#### Task instructions
When the line with "cbn [streamLoop]. rewrite Hread, Hfatal, Hgo, Hput." appears below, start repeating lines exactly, and keep going through the line with "(parts ++ [part]) w1))."; add nothing outside that span.

#### Material shown

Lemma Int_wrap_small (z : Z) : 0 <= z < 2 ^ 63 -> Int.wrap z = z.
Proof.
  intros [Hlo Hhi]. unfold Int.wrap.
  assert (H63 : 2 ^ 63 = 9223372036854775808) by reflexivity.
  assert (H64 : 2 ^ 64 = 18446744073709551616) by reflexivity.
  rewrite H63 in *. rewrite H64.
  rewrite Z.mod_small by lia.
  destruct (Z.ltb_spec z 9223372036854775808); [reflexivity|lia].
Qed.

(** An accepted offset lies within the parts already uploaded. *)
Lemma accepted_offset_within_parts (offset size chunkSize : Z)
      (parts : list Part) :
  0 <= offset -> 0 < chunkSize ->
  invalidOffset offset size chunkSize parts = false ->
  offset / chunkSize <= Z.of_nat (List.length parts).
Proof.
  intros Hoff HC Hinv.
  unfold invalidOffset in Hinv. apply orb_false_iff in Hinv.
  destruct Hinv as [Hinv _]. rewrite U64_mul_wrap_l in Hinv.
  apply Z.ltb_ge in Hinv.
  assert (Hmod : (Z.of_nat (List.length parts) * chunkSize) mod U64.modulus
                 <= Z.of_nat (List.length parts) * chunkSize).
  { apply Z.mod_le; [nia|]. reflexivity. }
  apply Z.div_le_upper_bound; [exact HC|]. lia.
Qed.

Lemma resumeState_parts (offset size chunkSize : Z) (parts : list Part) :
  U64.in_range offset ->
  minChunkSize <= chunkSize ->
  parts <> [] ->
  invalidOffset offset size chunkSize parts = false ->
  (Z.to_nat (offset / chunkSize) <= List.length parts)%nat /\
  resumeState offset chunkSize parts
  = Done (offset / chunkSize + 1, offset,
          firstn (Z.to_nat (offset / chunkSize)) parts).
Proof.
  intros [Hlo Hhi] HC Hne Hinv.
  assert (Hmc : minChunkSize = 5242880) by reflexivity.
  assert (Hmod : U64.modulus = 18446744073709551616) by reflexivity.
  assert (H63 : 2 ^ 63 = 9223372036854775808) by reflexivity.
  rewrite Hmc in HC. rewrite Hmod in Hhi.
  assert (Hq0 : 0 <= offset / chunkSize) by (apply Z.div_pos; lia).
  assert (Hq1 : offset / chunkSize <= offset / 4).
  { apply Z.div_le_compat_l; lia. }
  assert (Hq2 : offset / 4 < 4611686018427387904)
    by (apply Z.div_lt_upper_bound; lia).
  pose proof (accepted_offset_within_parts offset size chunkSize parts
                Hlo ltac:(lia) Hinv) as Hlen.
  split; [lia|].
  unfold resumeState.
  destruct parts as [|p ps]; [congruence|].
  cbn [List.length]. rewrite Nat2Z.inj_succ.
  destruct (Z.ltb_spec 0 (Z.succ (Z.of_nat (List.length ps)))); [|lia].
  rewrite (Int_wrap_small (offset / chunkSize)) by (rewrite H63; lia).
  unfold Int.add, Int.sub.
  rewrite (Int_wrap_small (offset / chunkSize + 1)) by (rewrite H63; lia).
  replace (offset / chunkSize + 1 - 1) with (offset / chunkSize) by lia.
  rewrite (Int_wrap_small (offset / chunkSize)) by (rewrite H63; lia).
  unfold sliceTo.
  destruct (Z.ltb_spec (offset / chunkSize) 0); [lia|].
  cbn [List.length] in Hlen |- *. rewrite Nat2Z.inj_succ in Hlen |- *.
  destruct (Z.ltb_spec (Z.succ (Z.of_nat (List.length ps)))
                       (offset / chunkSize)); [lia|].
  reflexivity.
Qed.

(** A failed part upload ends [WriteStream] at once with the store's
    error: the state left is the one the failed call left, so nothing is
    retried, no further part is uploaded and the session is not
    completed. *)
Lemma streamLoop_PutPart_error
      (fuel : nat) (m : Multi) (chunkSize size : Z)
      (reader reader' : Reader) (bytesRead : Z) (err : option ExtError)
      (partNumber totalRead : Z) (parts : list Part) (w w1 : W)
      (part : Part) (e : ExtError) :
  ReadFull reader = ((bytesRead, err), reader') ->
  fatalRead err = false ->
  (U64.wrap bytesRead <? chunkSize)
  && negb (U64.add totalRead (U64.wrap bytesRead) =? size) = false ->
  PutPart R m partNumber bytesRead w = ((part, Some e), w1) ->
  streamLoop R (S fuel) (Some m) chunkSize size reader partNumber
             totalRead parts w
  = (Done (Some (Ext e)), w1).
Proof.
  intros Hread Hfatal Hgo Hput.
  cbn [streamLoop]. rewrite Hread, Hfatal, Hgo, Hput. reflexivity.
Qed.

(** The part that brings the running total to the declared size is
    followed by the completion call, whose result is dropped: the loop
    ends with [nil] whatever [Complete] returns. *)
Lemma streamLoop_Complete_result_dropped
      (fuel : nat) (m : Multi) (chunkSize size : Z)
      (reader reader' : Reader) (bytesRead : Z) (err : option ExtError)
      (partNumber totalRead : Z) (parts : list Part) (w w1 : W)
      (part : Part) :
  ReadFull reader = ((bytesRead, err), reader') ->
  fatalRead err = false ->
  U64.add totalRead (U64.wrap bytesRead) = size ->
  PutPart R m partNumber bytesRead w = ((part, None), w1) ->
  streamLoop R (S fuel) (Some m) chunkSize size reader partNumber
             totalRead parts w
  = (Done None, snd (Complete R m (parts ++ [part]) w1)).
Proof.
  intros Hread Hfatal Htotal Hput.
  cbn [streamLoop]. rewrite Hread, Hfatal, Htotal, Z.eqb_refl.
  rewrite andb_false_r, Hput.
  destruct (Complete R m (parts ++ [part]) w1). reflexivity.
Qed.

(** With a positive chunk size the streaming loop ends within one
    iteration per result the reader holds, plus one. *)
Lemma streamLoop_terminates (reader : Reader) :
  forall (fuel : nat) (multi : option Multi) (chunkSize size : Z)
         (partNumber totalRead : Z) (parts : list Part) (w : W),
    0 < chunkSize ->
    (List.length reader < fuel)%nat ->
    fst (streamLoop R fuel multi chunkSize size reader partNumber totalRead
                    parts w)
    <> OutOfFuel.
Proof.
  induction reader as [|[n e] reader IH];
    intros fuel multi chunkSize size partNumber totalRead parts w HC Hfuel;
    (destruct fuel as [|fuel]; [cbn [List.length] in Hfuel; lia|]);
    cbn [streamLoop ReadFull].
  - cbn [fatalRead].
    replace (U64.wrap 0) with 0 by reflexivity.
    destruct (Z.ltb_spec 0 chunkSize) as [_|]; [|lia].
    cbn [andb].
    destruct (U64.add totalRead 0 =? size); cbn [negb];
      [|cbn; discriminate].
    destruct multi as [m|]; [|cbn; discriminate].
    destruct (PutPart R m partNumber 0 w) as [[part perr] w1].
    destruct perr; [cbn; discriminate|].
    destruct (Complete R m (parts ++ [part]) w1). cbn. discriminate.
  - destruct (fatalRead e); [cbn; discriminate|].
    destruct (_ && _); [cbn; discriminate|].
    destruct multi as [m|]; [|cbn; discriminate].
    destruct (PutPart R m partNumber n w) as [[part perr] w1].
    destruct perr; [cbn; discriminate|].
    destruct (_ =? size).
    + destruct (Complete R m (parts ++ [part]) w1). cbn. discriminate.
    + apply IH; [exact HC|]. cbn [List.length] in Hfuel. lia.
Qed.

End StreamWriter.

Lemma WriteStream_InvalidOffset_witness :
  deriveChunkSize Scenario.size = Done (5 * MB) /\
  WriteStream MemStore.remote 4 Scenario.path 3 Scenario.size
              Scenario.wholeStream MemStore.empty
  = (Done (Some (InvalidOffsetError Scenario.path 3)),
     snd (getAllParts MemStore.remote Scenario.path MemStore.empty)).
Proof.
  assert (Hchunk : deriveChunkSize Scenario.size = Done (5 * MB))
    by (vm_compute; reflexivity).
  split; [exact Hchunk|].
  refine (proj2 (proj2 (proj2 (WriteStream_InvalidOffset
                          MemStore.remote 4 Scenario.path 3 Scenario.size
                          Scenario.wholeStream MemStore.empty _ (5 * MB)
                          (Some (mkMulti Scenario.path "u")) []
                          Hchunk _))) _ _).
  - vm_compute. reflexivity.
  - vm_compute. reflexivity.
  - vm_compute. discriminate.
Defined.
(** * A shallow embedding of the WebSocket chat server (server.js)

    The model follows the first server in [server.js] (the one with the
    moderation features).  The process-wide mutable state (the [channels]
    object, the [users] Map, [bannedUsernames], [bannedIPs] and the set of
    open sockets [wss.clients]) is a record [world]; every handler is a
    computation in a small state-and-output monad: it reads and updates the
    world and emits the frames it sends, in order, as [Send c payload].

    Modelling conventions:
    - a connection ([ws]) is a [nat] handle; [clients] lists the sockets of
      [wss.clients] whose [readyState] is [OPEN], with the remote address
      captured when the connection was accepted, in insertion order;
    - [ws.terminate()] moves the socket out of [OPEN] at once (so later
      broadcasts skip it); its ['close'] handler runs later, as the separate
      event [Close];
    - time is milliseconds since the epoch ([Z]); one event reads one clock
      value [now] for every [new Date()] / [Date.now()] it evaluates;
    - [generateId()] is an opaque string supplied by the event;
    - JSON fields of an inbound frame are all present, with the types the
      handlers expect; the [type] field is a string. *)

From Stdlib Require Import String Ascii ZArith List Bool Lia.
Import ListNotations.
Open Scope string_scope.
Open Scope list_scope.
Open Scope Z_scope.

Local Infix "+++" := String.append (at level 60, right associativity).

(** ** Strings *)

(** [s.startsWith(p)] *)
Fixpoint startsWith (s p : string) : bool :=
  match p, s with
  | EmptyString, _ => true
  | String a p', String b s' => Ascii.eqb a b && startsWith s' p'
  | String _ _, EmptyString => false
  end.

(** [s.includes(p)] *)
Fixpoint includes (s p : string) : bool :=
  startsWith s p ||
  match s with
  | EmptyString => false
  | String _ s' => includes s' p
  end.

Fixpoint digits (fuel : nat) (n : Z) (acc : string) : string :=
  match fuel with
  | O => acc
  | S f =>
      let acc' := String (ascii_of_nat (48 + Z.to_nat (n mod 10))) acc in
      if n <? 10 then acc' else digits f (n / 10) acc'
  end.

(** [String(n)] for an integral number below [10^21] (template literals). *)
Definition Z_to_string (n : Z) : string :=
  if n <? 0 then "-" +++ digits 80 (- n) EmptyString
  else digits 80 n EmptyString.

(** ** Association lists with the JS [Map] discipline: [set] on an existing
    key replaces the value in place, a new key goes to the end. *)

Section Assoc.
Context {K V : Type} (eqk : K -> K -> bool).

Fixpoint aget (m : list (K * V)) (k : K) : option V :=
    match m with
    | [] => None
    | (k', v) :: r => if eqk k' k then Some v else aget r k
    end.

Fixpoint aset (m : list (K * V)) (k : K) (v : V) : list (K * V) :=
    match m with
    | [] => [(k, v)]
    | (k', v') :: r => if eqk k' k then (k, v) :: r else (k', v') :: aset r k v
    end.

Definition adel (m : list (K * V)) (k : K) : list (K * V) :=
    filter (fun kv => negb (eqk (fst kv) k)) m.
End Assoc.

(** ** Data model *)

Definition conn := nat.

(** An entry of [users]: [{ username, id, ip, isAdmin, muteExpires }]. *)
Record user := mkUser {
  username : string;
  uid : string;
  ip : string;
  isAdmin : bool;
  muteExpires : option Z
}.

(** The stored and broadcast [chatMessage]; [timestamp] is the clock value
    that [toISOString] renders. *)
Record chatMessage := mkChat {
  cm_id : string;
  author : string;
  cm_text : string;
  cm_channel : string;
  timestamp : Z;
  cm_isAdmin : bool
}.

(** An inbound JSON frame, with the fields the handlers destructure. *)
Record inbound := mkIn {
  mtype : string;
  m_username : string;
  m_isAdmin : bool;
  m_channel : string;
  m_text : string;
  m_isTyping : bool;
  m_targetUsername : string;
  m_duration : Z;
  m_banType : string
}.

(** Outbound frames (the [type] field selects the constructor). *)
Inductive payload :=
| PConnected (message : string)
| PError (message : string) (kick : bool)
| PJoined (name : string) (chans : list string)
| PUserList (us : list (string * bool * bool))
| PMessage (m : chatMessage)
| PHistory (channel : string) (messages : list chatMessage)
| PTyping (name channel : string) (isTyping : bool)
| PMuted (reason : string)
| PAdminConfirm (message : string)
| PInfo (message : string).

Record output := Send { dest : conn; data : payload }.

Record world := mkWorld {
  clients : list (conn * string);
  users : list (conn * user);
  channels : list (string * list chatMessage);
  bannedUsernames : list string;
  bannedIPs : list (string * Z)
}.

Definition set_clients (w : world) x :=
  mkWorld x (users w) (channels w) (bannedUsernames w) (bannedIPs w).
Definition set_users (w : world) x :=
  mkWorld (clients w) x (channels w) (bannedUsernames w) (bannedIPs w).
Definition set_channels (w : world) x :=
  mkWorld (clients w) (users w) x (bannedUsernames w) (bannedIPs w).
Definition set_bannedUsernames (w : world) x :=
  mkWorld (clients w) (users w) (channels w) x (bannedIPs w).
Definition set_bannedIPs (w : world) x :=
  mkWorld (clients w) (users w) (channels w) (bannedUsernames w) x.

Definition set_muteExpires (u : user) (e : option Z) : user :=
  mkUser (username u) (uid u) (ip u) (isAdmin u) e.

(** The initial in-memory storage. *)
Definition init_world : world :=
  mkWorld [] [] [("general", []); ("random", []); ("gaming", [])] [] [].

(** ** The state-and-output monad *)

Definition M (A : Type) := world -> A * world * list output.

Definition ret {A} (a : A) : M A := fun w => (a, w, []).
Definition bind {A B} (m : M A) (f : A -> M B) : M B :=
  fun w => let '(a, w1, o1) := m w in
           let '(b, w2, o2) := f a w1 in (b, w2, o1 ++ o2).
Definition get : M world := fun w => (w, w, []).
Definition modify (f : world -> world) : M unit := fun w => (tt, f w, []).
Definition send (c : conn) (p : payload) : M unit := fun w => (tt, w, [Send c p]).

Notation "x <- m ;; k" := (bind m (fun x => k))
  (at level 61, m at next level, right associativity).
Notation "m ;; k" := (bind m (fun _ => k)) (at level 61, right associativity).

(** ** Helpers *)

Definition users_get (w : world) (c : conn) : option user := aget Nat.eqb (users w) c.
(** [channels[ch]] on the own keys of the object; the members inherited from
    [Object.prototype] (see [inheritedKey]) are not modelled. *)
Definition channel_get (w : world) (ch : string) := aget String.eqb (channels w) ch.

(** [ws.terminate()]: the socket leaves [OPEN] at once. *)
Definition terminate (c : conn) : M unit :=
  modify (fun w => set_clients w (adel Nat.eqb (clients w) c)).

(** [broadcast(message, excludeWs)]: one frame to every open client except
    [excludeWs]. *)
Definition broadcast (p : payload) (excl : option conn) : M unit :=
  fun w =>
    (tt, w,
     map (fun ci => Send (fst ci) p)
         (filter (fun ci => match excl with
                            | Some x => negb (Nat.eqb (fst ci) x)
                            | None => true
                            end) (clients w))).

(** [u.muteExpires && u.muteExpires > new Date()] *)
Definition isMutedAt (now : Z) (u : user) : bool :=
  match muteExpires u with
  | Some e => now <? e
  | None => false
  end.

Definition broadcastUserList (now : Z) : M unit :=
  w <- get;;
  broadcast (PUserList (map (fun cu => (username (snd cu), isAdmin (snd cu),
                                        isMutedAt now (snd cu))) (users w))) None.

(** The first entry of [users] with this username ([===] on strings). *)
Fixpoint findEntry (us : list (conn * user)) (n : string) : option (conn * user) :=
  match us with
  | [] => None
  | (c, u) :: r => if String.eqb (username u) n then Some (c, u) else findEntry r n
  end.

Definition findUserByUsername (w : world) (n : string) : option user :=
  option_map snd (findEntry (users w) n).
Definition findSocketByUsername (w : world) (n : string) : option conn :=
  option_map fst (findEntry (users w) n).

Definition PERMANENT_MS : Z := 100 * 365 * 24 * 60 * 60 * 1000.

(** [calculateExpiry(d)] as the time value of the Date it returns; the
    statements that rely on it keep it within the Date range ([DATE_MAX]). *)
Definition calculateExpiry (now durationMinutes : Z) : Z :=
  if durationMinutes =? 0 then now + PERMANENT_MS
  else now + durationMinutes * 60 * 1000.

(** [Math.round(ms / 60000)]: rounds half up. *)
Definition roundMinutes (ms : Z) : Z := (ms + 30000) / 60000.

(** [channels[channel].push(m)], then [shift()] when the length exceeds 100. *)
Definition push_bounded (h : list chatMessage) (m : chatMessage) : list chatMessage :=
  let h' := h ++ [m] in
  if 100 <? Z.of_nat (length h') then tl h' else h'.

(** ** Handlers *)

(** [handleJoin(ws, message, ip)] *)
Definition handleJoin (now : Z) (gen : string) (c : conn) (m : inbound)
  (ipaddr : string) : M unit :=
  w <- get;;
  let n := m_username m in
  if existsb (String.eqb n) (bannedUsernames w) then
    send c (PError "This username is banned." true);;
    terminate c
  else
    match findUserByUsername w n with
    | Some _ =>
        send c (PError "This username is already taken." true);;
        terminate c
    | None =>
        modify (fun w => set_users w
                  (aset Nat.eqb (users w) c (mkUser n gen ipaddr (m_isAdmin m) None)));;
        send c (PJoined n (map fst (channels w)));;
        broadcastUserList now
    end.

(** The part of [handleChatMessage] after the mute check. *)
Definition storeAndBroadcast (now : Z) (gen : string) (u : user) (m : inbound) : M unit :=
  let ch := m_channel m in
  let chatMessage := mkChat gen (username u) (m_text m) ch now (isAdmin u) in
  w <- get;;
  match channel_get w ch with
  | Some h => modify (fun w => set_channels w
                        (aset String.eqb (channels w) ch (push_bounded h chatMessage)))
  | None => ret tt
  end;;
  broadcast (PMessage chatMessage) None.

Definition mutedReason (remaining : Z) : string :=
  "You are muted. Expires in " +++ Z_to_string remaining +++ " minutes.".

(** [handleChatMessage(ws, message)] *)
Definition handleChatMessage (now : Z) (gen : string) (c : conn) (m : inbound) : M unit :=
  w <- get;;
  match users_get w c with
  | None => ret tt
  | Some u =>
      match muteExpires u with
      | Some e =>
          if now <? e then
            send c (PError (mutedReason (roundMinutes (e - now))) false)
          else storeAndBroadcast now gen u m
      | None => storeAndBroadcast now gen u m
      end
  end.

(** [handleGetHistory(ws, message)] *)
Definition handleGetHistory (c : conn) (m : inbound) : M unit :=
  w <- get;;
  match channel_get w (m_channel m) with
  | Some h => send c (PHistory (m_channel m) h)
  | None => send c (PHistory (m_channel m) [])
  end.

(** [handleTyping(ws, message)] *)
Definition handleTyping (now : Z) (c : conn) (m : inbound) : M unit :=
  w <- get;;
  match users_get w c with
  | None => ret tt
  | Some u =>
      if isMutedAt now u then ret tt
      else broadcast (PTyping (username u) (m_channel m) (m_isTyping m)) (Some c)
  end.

#### Output below
  cbn [streamLoop]. rewrite Hread, Hfatal, Hgo, Hput. reflexivity.
Qed.

(** The part that brings the running total to the declared size is
    followed by the completion call, whose result is dropped: the loop
    ends with [nil] whatever [Complete] returns. *)
Lemma streamLoop_Complete_result_dropped
      (fuel : nat) (m : Multi) (chunkSize size : Z)
      (reader reader' : Reader) (bytesRead : Z) (err : option ExtError)
      (partNumber totalRead : Z) (parts : list Part) (w w1 : W)
      (part : Part) :
  ReadFull reader = ((bytesRead, err), reader') ->
  fatalRead err = false ->
  U64.add totalRead (U64.wrap bytesRead) = size ->
  PutPart R m partNumber bytesRead w = ((part, None), w1) ->
  streamLoop R (S fuel) (Some m) chunkSize size reader partNumber
             totalRead parts w
  = (Done None, snd (Complete R m (parts ++ [part]) w1)).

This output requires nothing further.